___ Input data
(** X23: on a multiple-choice section, with distinct section ids, a reply
    that parses to a value other than [null] revises exactly the target
    question: its text becomes the reply's text field (undefined when the
    reply has none) and its options become the reply's options when these
    are an array and stay otherwise; id, image and tags stay, and so does
    everything else. A reply that parses to [null] changes nothing and is
    reported as a failure. *)
Theorem handleImproveQuestion_mcq (JSON_parse : string -> option Js.value)
    (sectionId : Z) (qIndex : nat) (env : nat -> FetchOutcome)
    (b : BuilderState) (i : nat) (s : PaperSection) (q : Question)
    (responseText : string) (data : Js.value) :
  NoDup (s_id <$> sections (app b)) →
  sections (app b) !! i = Some s → s_id s = sectionId → type s = mcq →
  questions s !! qIndex = Some q → Js.truthy (text q) = true →
  snd (callGemini env) = Resolved (Js.Str responseText) →
  JSON_parse (sanitize responseText) = Some data →
  (Js.nullish data = true →
   handleImproveQuestion JSON_parse sectionId qIndex env b
   = ImproveReturns (fst (callGemini env))
       (mkBuilder (alert improveFailed (app b)) None))
  ∧ (Js.nullish data = false →
     ∃ b', handleImproveQuestion JSON_parse sectionId qIndex env b
           = ImproveReturns (fst (callGemini env)) b'
       ∧ improvingState b' = None
       ∧ alerts (app b') = alerts (app b)
       ∧ sections (app b')
         = <[i := set_questions
                    (<[qIndex := revisedQuestion data q]> (questions s)) s]>
             (sections (app b))).
Proof.
  intros Hnd Hi Hid Hty Hq Htruthy Hreply Hparse. unfold handleImproveQuestion.
  rewrite <- Hid, (find_section_lookup _ i s Hnd Hi), Hq, Htruthy. simpl.
  destruct (callGemini env) as [trace reply]. simpl in *. subst reply.
  unfold improveUpdates. rewrite decide_True by done. rewrite Hparse.
  split; [intros Hnull; by rewrite Hnull |].
  intros Hnn. rewrite Hnn.
  pose proof (lookup_lt_Some _ _ _ Hi) as Hlti.
  pose proof (lookup_lt_Some _ _ _ Hq) as Hltq.
  rewrite (updateQuestion_target (s_id s) qIndex text_ _ _ i s q Hnd Hi eq_refl Hq).
  destruct (is_array (Js.get data "options")) eqn:Harr.
  - assert (Js.truthy (Js.get data "options") = true) as ->
      by by destruct (Js.get data "options").
    cbn [andb].
    set (q1 := assignQuestion q text_ (Js.get data "text")).
    set (s1 := set_questions (<[qIndex := q1]> (questions s)) s).
    assert (updateQuestion (s_id s) qIndex options_ (Js.get data "options")
              (<[i := s1]> (sections (app b)))
            = Some (<[i := set_questions
                             (<[qIndex := assignQuestion q1 options_
                                            (Js.get data "options")]> (questions s1))
                             s1]> (<[i := s1]> (sections (app b))))) as ->.
    { apply updateQuestion_target.
      - rewrite list_fmap_insert. rewrite list_insert_id; [done |].
        by rewrite list_lookup_fmap, Hi.
      - by apply list_lookup_insert_eq.
      - reflexivity.
      - unfold s1. simpl. by apply list_lookup_insert_eq. }
    eexists. split; [reflexivity |]. simpl. split; [done |]. split; [done |].
    rewrite list_insert_insert_eq. f_equal. unfold s1, set_questions. simpl.
    rewrite list_insert_insert_eq. unfold revisedQuestion, q1. by rewrite Harr.
  - rewrite andb_false_r.
    eexists. split; [reflexivity |]. simpl. split; [done |]. split; [done |].
    unfold revisedQuestion. by rewrite Harr.
Qed.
______
Goal of the exercise
Please return the material above exactly as written.

Solved exercise
(** X23: on a multiple-choice section, with distinct section ids, a reply
    that parses to a value other than [null] revises exactly the target
    question: its text becomes the reply's text field (undefined when the
    reply has none) and its options become the reply's options when these
    are an array and stay otherwise; id, image and tags stay, and so does
    everything else. A reply that parses to [null] changes nothing and is
    reported as a failure. *)
Theorem handleImproveQuestion_mcq (JSON_parse : string -> option Js.value)
    (sectionId : Z) (qIndex : nat) (env : nat -> FetchOutcome)
    (b : BuilderState) (i : nat) (s : PaperSection) (q : Question)
    (responseText : string) (data : Js.value) :
  NoDup (s_id <$> sections (app b)) →
  sections (app b) !! i = Some s → s_id s = sectionId → type s = mcq →
  questions s !! qIndex = Some q → Js.truthy (text q) = true →
  snd (callGemini env) = Resolved (Js.Str responseText) →
  JSON_parse (sanitize responseText) = Some data →
  (Js.nullish data = true →
   handleImproveQuestion JSON_parse sectionId qIndex env b
   = ImproveReturns (fst (callGemini env))
       (mkBuilder (alert improveFailed (app b)) None))
  ∧ (Js.nullish data = false →
     ∃ b', handleImproveQuestion JSON_parse sectionId qIndex env b
           = ImproveReturns (fst (callGemini env)) b'
       ∧ improvingState b' = None
       ∧ alerts (app b') = alerts (app b)
       ∧ sections (app b')
         = <[i := set_questions
                    (<[qIndex := revisedQuestion data q]> (questions s)) s]>
             (sections (app b))).
Proof.
  intros Hnd Hi Hid Hty Hq Htruthy Hreply Hparse. unfold handleImproveQuestion.
  rewrite <- Hid, (find_section_lookup _ i s Hnd Hi), Hq, Htruthy. simpl.
  destruct (callGemini env) as [trace reply]. simpl in *. subst reply.
  unfold improveUpdates. rewrite decide_True by done. rewrite Hparse.
  split; [intros Hnull; by rewrite Hnull |].
  intros Hnn. rewrite Hnn.
  pose proof (lookup_lt_Some _ _ _ Hi) as Hlti.
  pose proof (lookup_lt_Some _ _ _ Hq) as Hltq.
  rewrite (updateQuestion_target (s_id s) qIndex text_ _ _ i s q Hnd Hi eq_refl Hq).
  destruct (is_array (Js.get data "options")) eqn:Harr.
  - assert (Js.truthy (Js.get data "options") = true) as ->
      by by destruct (Js.get data "options").
    cbn [andb].
    set (q1 := assignQuestion q text_ (Js.get data "text")).
    set (s1 := set_questions (<[qIndex := q1]> (questions s)) s).
    assert (updateQuestion (s_id s) qIndex options_ (Js.get data "options")
              (<[i := s1]> (sections (app b)))
            = Some (<[i := set_questions
                             (<[qIndex := assignQuestion q1 options_
                                            (Js.get data "options")]> (questions s1))
                             s1]> (<[i := s1]> (sections (app b))))) as ->.
    { apply updateQuestion_target.
      - rewrite list_fmap_insert. rewrite list_insert_id; [done |].
        by rewrite list_lookup_fmap, Hi.
      - by apply list_lookup_insert_eq.
      - reflexivity.
      - unfold s1. simpl. by apply list_lookup_insert_eq. }
    eexists. split; [reflexivity |]. simpl. split; [done |]. split; [done |].
    rewrite list_insert_insert_eq. f_equal. unfold s1, set_questions. simpl.
    rewrite list_insert_insert_eq. unfold revisedQuestion, q1. by rewrite Harr.
  - rewrite andb_false_r.
    eexists. split; [reflexivity |]. simpl. split; [done |]. split; [done |].
    unfold revisedQuestion. by rewrite Harr.
Qed.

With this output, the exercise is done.